Some of the most remarkable material properties occur in biological materials. Bone, for example, is a phenomenal composite material with an outstanding combination of stiffness, strength and toughness. Furthermore, bone is able to heal itself and is produced from inherently environmentally substances. Taking inspiration from the biological world is perhaps not a bad place to start if we are to produce a new generation of materials for use in engineering, medicine and devices.
These biological materials grow at a cellular level. Cells are the building blocks of all life on Earth and collectively can form highly complex systems. If we are to exploit the properties of natural materials and tailor them to our needs, it is necessary to control the behaviour of the cellular systems.
Unfortunately, interfacing directly with cells to dictate their behaviour is far from simple. The chemical pathways and mechanisms that typically regulate cell function have been devised over millions of years of evolution, resulting in fiercely complex and finely balanced systems. Interfering with these schemes rarely succeeds.

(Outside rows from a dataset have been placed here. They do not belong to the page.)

(** ** Spacing *)

Definition spaced (history : list rebalanceEvent) : Prop :=
  forall i j a b, (i < j)%nat -> history !! i = Some a -> history !! j = Some b ->
    (Z.of_nat j - Z.of_nat i) * Minute <= ev_At b - ev_At a.

(** The history up to now, and the last event's place in it. *)
Record history_ok (y : CrossChainYield) : Prop := {
  ho_cfg : config_ok (cfg y);
  ho_spaced : spaced (rebalanceHistory y);
  ho_last : forall i a, rebalanceHistory y !! i = Some a -> lastRebalance y <> zero_time /\
    (len (rebalanceHistory y) - 1 - Z.of_nat i) * Minute <= lastRebalance y - ev_At a;
}.

Lemma rebalance_history e k now total target cost diff y :
  let '(_, y') := rebalance e k now total target cost diff y in
  cfg y' = cfg y /\ lastRebalance y' = now /\
  exists ev, rebalanceHistory y' = rebalanceHistory y ++ [ev] /\ ev_At ev = now.
Proof. unfold rebalance. destruct (0 <? cost)%float; cbn; eauto 10. Qed.

Lemma due_after y now : config_ok (cfg y) -> lastRebalance y <> zero_time ->
  poll_due (lastRebalance y) now (interval y) = true -> Minute <= now - lastRebalance y.
Proof.
  intros Hc Hl. unfold poll_due, IsZero. destruct (Z.eqb_spec (lastRebalance y) 0); [done|]. cbn [orb].
  rewrite negb_true_iff, Z.ltb_ge. pose proof (ok_interval _ Hc) as Hi.
  unfold rebalanceIntervalFloor, rebalanceIntervalCeil in Hi. unfold interval.
  rewrite wrap64_id by (unfold in_int64, min_int64, max_int64, Second; lia).
  rewrite Sub_ge by (unfold in_int64, min_int64, max_int64, Second; lia).
  unfold Minute, Second, min_int64. lia.
Qed.

Definition clocked (e : Env) : Prop := e_now e 0%nat <> zero_time.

However, a new and emerging field of research known as mechanobiology may offer a solution to this problem. This describes the phenomenon that cellular systems are exceptionally sensitive to their mechanical environment. That is, the function and behaviour of cells can be regulated by the physical properties of their surroundings and the forces that they experience. As an example, human stem cells grown on a soft substrate are likely to differentiate into fat cells, while growing those same stem cells on a rigid substrate will lead to the formation of bone cells.

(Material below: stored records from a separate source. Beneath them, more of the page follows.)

(** Whatever the draws and the order in which the config is visited, a
    mutation of a valid genome is a valid genome. *)
Theorem Mutate_valid pcg11 range r parent :
  range_ok range -> Validate parent = None -> room_to_mutate parent ->
  Validate (Mutate pcg11 range r parent).1 = None.
Proof.
  rewrite !Validate_iff. intros Hr Hv [Hg Hd Hi Hb Hit].
  destruct (Mutate_composes pcg11 range r parent Hr) as (g1 & g2 & g3 & H1 & H2 & H3 & H4).
  assert (Hid : genome_valid (with_identity parent (wrap64 (Generation parent + 1))
                  (wrap64 (LineageDepth parent + 1)))).
  { destruct Hv. split; cbn; try done;
      rewrite wrap64_id; unfold in_int64, min_int64, max_int64 in *; lia. }
  pose proof (task_change_valid _ _ H1 Hid) as V1.
  destruct H1 as [E1 _ _ _]. pose proof H2 as [E2 _ _ _ _]. pose proof H3 as [E3 _ _ _ _ _ _ _ _ _].
  apply brain_change_valid in H2; [|by rewrite E1|done].
  apply (econ_change_valid _ _ H3) in H2.
  by apply (comms_change_valid _ _ H4); [rewrite E3; cbn; rewrite E2; cbn; rewrite E1..|].
Qed.

(** What a mutation leaves alone. *)
Definition unmutated (g : AgentGenome) :=
  (Name g, Genome.LearnedRules g, g_SleepSchedule g, config_keys (StrategyConfig g),
   (MinProfitableEpochs (g_ReproductionPolicy g), MaxDescendantsPerEpoch (g_ReproductionPolicy g)),
   (AllowTaskTypeMutation (g_ReproductionPolicy g), AllowChainMutation (g_ReproductionPolicy g),
    AllowModelMutation (g_ReproductionPolicy g)),
   PauseOnBudgetBreach (g_CostPolicy g),
   (SubscribeChannels (g_CommunicationPolicy g), PublishChannels (g_CommunicationPolicy g))).

(** C29: a mutation moves the chain, the task type and the model only when
    the parent's policy allows that axis, adds or drops at most one bandit
    arm and never the last, marks the prompt, advances generation and depth
    and leaves identity, learned rules, schedule, permissions, channels and
    the config's keys alone. *)
Theorem Mutate_respects_policy pcg11 range r parent :
  range_ok range ->
  let child := (Mutate pcg11 range r parent).1 in
  let rp := g_ReproductionPolicy parent in
  (AllowChainMutation rp = false -> Chain child = Chain parent) /\
  (AllowTaskTypeMutation rp = false -> TaskType child = TaskType parent) /\
  (AllowModelMutation rp = false -> StrategistModel child = StrategistModel parent) /\
  policy_change (BanditPolicies parent) (BanditPolicies child) /\
  Generation child = wrap64 (Generation parent + 1) /\
  LineageDepth child = wrap64 (LineageDepth parent + 1) /\
  StrategistPrompt child
    = appendMutationMarker (StrategistPrompt parent) (Generation child) /\
  unmutated child = unmutated parent.
Proof.
  intros Hr child rp.
  destruct (Mutate_composes pcg11 range r parent Hr) as (g1 & g2 & g3 & H1 & H2 & H3 & H4).
  fold child in H4. destruct H1 as [E1 Hc Ht Hk], H2 as [E2 Hp Hm _ Hb],
    H3 as [E3 _ _ _ Hx1 Hx2 Hx3 Hx4 Hx5 Hx6], H4 as [E4 Hs Hpub _ _].
  set (g0 := with_identity _ _ _) in *.
  clearbody child. rewrite E4. unfold unmutated. cbn. rewrite Hs, Hpub, E3. cbn.
  rewrite Hx1, Hx2, Hx3, Hx4, Hx5, Hx6, E2. cbn. rewrite Hp.
  unfold config_keys in *. rewrite E1 in Hm, Hb. rewrite Hk, E1. cbn in *.
  repeat split; try done; intros Hf.
  - by destruct Hc as [Hc|[Hc _]]; [|unfold rp in Hf; congruence].
  - by destruct Ht as [Ht|[Ht _]]; [|unfold rp in Hf; congruence].
  - by destruct Hm as [Hm|[Hm _]]; [|unfold rp in Hf; congruence].
Qed.
End Shapes.

(** ** A concrete mutation *)

Definition sorted_range : range_order string config_value := fun m => map_to_list m.

Lemma sorted_range_ok : range_ok sorted_range.
Proof. intros m. reflexivity. Qed.

Definition mutation_parent : AgentGenome := {|
  Name := "alpha"; Generation := 4; LineageDepth := 4;
  TaskType := "momentum"; Chain := "solana";
  StrategyConfig := Some {[ "threshold" := VFloat 0.5%float; "window" := VInt 20 ]};
  StrategistPrompt := "trade carefully"; StrategistModel := "gpt-4o-mini";
  StrategistIntervalSeconds := 70; BanditPolicies := ["default"];
  Genome.LearnedRules := []; CapitalAllocation := 0.9%float;
  g_ReproductionPolicy := {|
    MinProfitableEpochs := 2; MinRealizedNetProfitUSD := 5%float;
    OffspringSeedCapitalUSD := 50%float; OffspringAPIReserveUSD := 5%float;
    OffspringFailureBufferUSD := 5%float; MaxDescendantsPerEpoch := 1;
    AllowTaskTypeMutation := true; AllowChainMutation := false;
    AllowModelMutation := true |};
  g_CostPolicy := {| MonthlyLLMBudgetUSD := 10%float;
    MonthlyInfraRentBudgetUSD := 5%float; PauseOnBudgetBreach := true |};
  g_CommunicationPolicy := {| SubscribeChannels := ["market"]; PublishChannels := ["market"];
    MaxBroadcastsPerCycle := 3; IntelSummaryMaxItems := 10; RequireBullBearTag := true |};
  g_SleepSchedule := {| AwakeWindowMinutes := 30; SleepBetween := true; WakeForBacktest := true |};
|}.

(** Every draw is zero: each optional change happens, at its least scale. *)
Definition mutated : AgentGenome :=
  (Mutate (R := script_rand) ([], []) sorted_range None mutation_parent).1.

Example mutated_fields :
  (StrategistIntervalSeconds mutated, BanditPolicies mutated, TaskType mutated,
   Chain mutated, MaxBroadcastsPerCycle (g_CommunicationPolicy mutated))
  = (60, ["default"; "aggressive"], "cross_chain_yield", "solana", 2).
Proof. vm_compute. reflexivity. Qed.

Lemma Mutate_valid_witness : Validate mutated = None.
Proof.
  apply (Mutate_valid (R := script_rand) (L := script_rand_laws));
    [apply sorted_range_ok|reflexivity|split; cbn -[Z.pow]; unfold max_int64; lia].
Defined.

Lemma Mutate_respects_policy_witness :
  Chain mutated = "solana" /\
  policy_change (BanditPolicies mutation_parent) (BanditPolicies mutated).
Proof.
  destruct (Mutate_respects_policy (R := script_rand) (L := script_rand_laws) ([], [])
    sorted_range None mutation_parent sorted_range_ok) as (H & _ & _ & Hb & _).
  split; [apply H; reflexivity|exact Hb].
Defined.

The challenge of controlling cell function is then shifted to the challenge of controlling the mechanical properties of cell surroundings. This is the principal focus of my PhD research; to develop a tool which can interface directly with cellular systems through mechanical stimuli.
Piezoelectric materials are an interesting set of materials which may make this possible. Piezoelectric materials can generate electric charge when they are deformed. This property has resulted in their use in many applications, from keeping time inside your computer to the spark-generating element in held-held gas lighters. What’s more, the effect can be reversed; applying electric charge will cause the material to deform. This means that the same material can be used to both detect and apply forces.

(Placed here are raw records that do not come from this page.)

(* ===== verification/NodeRunner.v ===== *)
(** * The scheduler ([internal/runtime/scheduler.go]) and the per-agent runner
    ([internal/runtime/node_runner.go])

    A running node is three goroutines, each at a position of its loop.  An
    event moves one of them by one step, or pauses, resumes or cancels the
    node, so a pause can fall between a guard and the work it guards.  What
    the moved goroutine reads there (the breaker, the clock, the answer of the
    task, the semaphore, the strategist or the store) comes with the event;
    what it does is the list of effects the step returns. *)
From Stdlib Require Import ZArith Lia Floats.
From stdpp Require Import base list strings gmap.
From S2P Require Import Prelude GoBase GoFloat Genome Task CircuitBreaker Hibernation.
Open Scope Z_scope.

(** ** Scheduler *)

Record Scheduler := { staggerStep : Duration; maxLLM : Z }.

Definition NewScheduler (maxConcurrentLLM : Z) (step : Duration) : Scheduler := {|
  staggerStep := if step <=? 0 then 500 * Millisecond else step;
  maxLLM := if maxConcurrentLLM <=? 0 then 4 else maxConcurrentLLM |}.

(** [None] is a nil receiver. *)
Definition StaggerOffset (s : option Scheduler) (i : Z) : Duration :=
  match s with
  | None => 0
  | Some s => if i <? 0 then 0 else wrap64 (i * staggerStep s)
  end.

Definition MaxStrategistConcurrency (s : option Scheduler) : Z :=
  match s with None => 0 | Some s => maxLLM s end.

(** Distinct nodes of a fleet that boots without overflow start at least
    one step apart, in the order of their indices. *)
Theorem StaggerOffset_spaced s i j :
  0 < staggerStep s -> 0 <= i < j -> j * staggerStep s <= max_int64 ->
  0 <= StaggerOffset (Some s) i /\
  StaggerOffset (Some s) i + staggerStep s <= StaggerOffset (Some s) j.
Proof.
  intros Hs Hij Hj. unfold StaggerOffset.
  replace (i <? 0) with false by lia. replace (j <? 0) with false by lia.
  assert (0 <= i * staggerStep s /\ i * staggerStep s + staggerStep s <= j * staggerStep s) by nia.
  rewrite !wrap64_id by (unfold in_int64, min_int64; lia). lia.
Qed.

(** ** Configuration *)

Record NodeRunnerConfig := {
  AgentID : string;
  cfg_Genome : AgentGenome;
  hasTask : bool;
  hasLLM : bool;
  hasStore : bool;
  cfg_Scheduler : option Scheduler;
  MonitorInterval : Duration;
  StrategistInterval : Duration;
  HeartbeatInterval : Duration;
  MaxOutputTokens : Z;
  hasBreaker : bool;
  hasHibernation : bool;
  cfg_NodeClass : string;
  HibernationAnchor : Time;
}.

Record NodeRunner := {
  cfg : NodeRunnerConfig;
  paused : bool;
  tickCount : Z;
  stratCount : Z;
  beatCount : Z;
}.

Definition with_defaults (c : NodeRunnerConfig) : NodeRunnerConfig := {|
  AgentID := AgentID c; cfg_Genome := cfg_Genome c; hasTask := hasTask c;
  hasLLM := hasLLM c; hasStore := hasStore c; cfg_Scheduler := cfg_Scheduler c;
  MonitorInterval := if MonitorInterval c =? 0 then 30 * Second else MonitorInterval c;
  StrategistInterval :=
    if StrategistInterval c =? 0 then
      let secs := StrategistIntervalSeconds (cfg_Genome c) in
      if 0 <? secs then wrap64 (secs * Second) else 4 * Hour
    else StrategistInterval c;
  HeartbeatInterval := if HeartbeatInterval c =? 0 then 30 * Second else HeartbeatInterval c;
  MaxOutputTokens := if MaxOutputTokens c <=? 0 then 1024 else MaxOutputTokens c;
  hasBreaker := hasBreaker c; hasHibernation := hasHibernation c;
  cfg_NodeClass := cfg_NodeClass c; HibernationAnchor := HibernationAnchor c |}.

Definition NewNodeRunner (c : NodeRunnerConfig) : result NodeRunner :=
  if str_eqb (AgentID c) "" then Fail (EMsg "noderunner: agent id required")
  else if negb (hasTask c) then Fail (EMsg "noderunner: task required")
  else if negb (hasLLM c) then Fail (EMsg "noderunner: llm client required")
  else if negb (hasStore c) then Fail (EMsg "noderunner: store required")
  else Ok {| cfg := with_defaults c; paused := false;
             tickCount := 0; stratCount := 0; beatCount := 0 |}.

Definition set_paused (n : NodeRunner) (p : bool) : NodeRunner := {|
  cfg := cfg n; paused := p; tickCount := tickCount n;
  stratCount := stratCount n; beatCount := beatCount n |}.

Definition Pause (n : NodeRunner) : NodeRunner := set_paused n true.
Definition Resume (n : NodeRunner) : NodeRunner := set_paused n false.
Definition IsPaused (n : NodeRunner) : bool := paused n.

(** ** The loops *)

(** [db.Trade]; [None] is a nil metadata column. *)
Record TradeRow := {
  row_AgentID : string;
  row_EpochID : string;
  row_Chain : string;
  row_TradeType : string;
  row_TokenPair : string;
  row_DEX : string;
  row_AmountIn : float;
  row_AmountOut : float;
  row_FeePaid : float;
  row_PnL : float;
  row_TxSignature : string;
  row_IsPaperTrade : bool;
  row_BanditPolicyUsed : string;
  row_Metadata : option string;
}.

(** [marshalMetadata] over [encoding/json]. *)
Definition marshalMetadata (json_Marshal : gmap string config_value -> result string)
    (m : gmap string config_value) : option string :=
  if bool_decide (m = ∅) then None
  else match json_Marshal m with Ok b => Some b | Fail _ => None end.

Definition trade_row (json_Marshal : gmap string config_value -> result string)
    (agentID : string) (t : Trade) : TradeRow := {|
  row_AgentID := agentID; row_EpochID := "";
  row_Chain := tr_Chain t; row_TradeType := tr_TradeType t;
  row_TokenPair := tr_TokenPair t; row_DEX := tr_DEX t;
  row_AmountIn := tr_AmountIn t; row_AmountOut := tr_AmountOut t;
  row_FeePaid := tr_FeePaid t; row_PnL := tr_PnL t;
  row_TxSignature := tr_TxSignature t; row_IsPaperTrade := tr_IsPaperTrade t;
  row_BanditPolicyUsed := tr_BanditPolicyUsed t;
  row_Metadata := marshalMetadata json_Marshal (tr_Metadata t) |}.

Inductive effect :=
  | ERunTick                      (* Task.RunTick *)
  | ELogTrade (row : TradeRow)    (* Store.LogTrade *)
  | EAcquire                      (* a strategist slot obtained *)
  | EStrategist                   (* Strategist.Run *)
  | ERelease                      (* the slot returned *)
  | EHeartbeat                    (* Store.UpdateHeartbeat *)
  | ECloseAll.                    (* Task.CloseAllPositions *)

(** Effects by kind. *)
Inductive kind := KTick | KTrade | KAcquire | KStrategist | KRelease | KHeartbeat | KClose.

#[export] Instance kind_eq_dec : EqDecision kind.
Proof. solve_decision. Defined.

Definition effect_kind (e : effect) : kind :=
  match e with
  | ERunTick => KTick | ELogTrade _ => KTrade | EAcquire => KAcquire
  | EStrategist => KStrategist | ERelease => KRelease | EHeartbeat => KHeartbeat
  | ECloseAll => KClose
  end.

Definition count (k : kind) (effs : list effect) : Z :=
  len (List.filter (fun e => bool_decide (effect_kind e = k)) effs).

Definition isAwake (n : NodeRunner) (now : Time) : bool :=
  if negb (hasHibernation (cfg n)) then true
  else IsAwake now (cfg_NodeClass (cfg n)) (g_SleepSchedule (cfg_Genome (cfg n)))
         (HibernationAnchor (cfg n)) (StrategistInterval (cfg n)).

Definition bump_ticks (n : NodeRunner) : NodeRunner := {|
  cfg := cfg n; paused := paused n; tickCount := wrap64 (tickCount n + 1);
  stratCount := stratCount n; beatCount := beatCount n |}.
Definition bump_strats (n : NodeRunner) : NodeRunner := {|
  cfg := cfg n; paused := paused n; tickCount := tickCount n;
  stratCount := wrap64 (stratCount n + 1); beatCount := beatCount n |}.
Definition bump_beats (n : NodeRunner) : NodeRunner := {|
  cfg := cfg n; paused := paused n; tickCount := tickCount n;
  stratCount := stratCount n; beatCount := wrap64 (beatCount n + 1) |}.

(** Where [monitorLoop] stands. *)
Inductive monitor_pc :=
  | MIdle                          (* at its select *)
  | MPaused | MBreaker | MAwake    (* a tick came in: about to read this guard *)
  | MCount | MTick                 (* past the guards: about to count, to call RunTick *)
  | MRunning                       (* inside RunTick *)
  | MLogging (trades : list Trade) (* these trades left to log *)
  | MDone.

(** One step of [monitorLoop].  A trade that cannot be logged is skipped. *)
Definition monitor_step (json_Marshal : gmap string config_value -> result string)
    (n : NodeRunner) (pc : monitor_pc) (breaker : CircuitBreaker) (now : Time)
    (RunTick : result (list Trade)) : NodeRunner * monitor_pc * list effect :=
  match pc with
  | MIdle => (n, MPaused, [])
  | MPaused => (n, if paused n then MIdle else MBreaker, [])
  | MBreaker => (n, if hasBreaker (cfg n) && Halted breaker then MIdle else MAwake, [])
  | MAwake => (n, if isAwake n now then MCount else MIdle, [])
  | MCount => (bump_ticks n, MTick, [])
  | MTick => (n, MRunning, [ERunTick])
  | MRunning => (n, match RunTick with Fail _ => MIdle | Ok trades => MLogging trades end, [])
  | MLogging [] => (n, MIdle, [])
  | MLogging (t :: ts) => (n, MLogging ts, [ELogTrade (trade_row json_Marshal (AgentID (cfg n)) t)])
  | MDone => (n, MDone, [])
  end.

(** Where [runStrategistOnce] stands. *)
Inductive once_pc :=
  | OAcquire      (* in AcquireStrategist, when there is a scheduler *)
  | OCall         (* about to call Strategist.Run *)
  | ORunning      (* inside Strategist.Run *)
  | OCount        (* it returned: about to count *)
  | ORelease.     (* in the deferred release *)

(** One step of [runStrategistOnce]; [None] is its return.  [acquire] is what
    the wait for a slot has come to: [None] while it blocks. *)
Definition once_step (n : NodeRunner) (pc : once_pc) (acquire : option (option gerror))
    : NodeRunner * option once_pc * list effect :=
  match pc, cfg_Scheduler (cfg n) with
  | OAcquire, None => (n, Some OCall, [])
  | OAcquire, Some _ =>
      match acquire with
      | None => (n, Some OAcquire, [])
      | Some (Some _) => (n, None, [])
      | Some None => (n, Some OCall, [EAcquire])
      end
  | OCall, _ => (n, Some ORunning, [EStrategist])
  | ORunning, _ => (n, Some OCount, [])
  | OCount, None => (bump_strats n, None, [])
  | OCount, Some _ => (bump_strats n, Some ORelease, [])
  | ORelease, _ => (n, None, [ERelease])
  end.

By combining this piezoelectric material with a grid of electrodes, just like that found on your phone’s touch screen, a ‘touch screen for cells’ can be created. The electro-mechanical interaction that occurs between the growing cells and the piezoelectric material could be detected by this grid of electrodes, enabling a good degree of spatial resolution for the measurements. Furthermore, this grid of electrodes can be used to apply signals to the piezoelectric material, thus applying forces to the growing cells. This moves closer towards the idea of controlling cell function through mechanical stimulation.
There are many challenges in producing such a device, one of which is creating a piezoelectric material that is sensitive enough to detect the small forces that occur between cells. It is here that the realm of ‘nanotechnology’ becomes useful. By making extremely thin ‘nanowires’ of piezoelectric material, the sensitivity of the structure to deformation can be greatly increased. The nanowires shown in the image are 200 nm in diameter, roughly 500 times smaller than a single human hair.
The investigations are still very much a work in progress, but it is hoped that the outcomes will enable a new and exciting method of interfacing with biological systems, and potentially controlling their behaviour.